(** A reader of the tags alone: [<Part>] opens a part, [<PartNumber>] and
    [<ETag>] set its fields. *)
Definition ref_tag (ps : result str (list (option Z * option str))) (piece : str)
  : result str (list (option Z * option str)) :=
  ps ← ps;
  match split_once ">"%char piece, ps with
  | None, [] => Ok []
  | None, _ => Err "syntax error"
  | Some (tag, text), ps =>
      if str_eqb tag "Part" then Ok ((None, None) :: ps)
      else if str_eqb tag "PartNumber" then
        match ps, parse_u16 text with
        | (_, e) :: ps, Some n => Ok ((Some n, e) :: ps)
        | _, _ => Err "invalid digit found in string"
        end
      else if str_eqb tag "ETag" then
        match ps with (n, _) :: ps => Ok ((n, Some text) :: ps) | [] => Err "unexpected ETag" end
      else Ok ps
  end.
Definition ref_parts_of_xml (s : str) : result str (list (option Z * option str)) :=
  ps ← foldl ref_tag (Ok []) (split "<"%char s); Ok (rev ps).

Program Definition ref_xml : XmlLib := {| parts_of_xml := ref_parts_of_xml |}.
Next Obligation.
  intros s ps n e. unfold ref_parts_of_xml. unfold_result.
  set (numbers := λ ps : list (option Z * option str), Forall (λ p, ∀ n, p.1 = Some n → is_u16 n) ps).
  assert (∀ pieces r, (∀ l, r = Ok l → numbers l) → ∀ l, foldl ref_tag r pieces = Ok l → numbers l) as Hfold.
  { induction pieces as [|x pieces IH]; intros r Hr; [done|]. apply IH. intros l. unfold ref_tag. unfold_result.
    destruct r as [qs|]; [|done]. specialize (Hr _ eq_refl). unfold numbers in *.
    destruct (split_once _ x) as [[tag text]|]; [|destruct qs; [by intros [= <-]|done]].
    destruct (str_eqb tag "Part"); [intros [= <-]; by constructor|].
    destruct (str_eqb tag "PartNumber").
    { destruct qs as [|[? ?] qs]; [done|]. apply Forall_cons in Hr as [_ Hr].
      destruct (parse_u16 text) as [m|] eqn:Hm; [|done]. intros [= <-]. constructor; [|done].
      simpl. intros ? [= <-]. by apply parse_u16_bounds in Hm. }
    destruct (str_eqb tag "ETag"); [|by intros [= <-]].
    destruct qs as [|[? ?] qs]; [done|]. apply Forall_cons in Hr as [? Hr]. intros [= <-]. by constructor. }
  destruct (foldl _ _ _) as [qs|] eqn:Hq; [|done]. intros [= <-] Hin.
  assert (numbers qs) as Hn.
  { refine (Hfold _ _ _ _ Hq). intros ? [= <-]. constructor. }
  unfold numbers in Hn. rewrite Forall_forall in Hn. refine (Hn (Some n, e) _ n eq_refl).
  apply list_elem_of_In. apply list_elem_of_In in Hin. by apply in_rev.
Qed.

-=-=-=-=-

### Task
Reproduce every line above that contains the string "option".

### Finished exercise
Definition ref_tag (ps : result str (list (option Z * option str))) (piece : str)
  : result str (list (option Z * option str)) :=
Definition ref_parts_of_xml (s : str) : result str (list (option Z * option str)) :=
  set (numbers := λ ps : list (option Z * option str), Forall (λ p, ∀ n, p.1 = Some n → is_u16 n) ps).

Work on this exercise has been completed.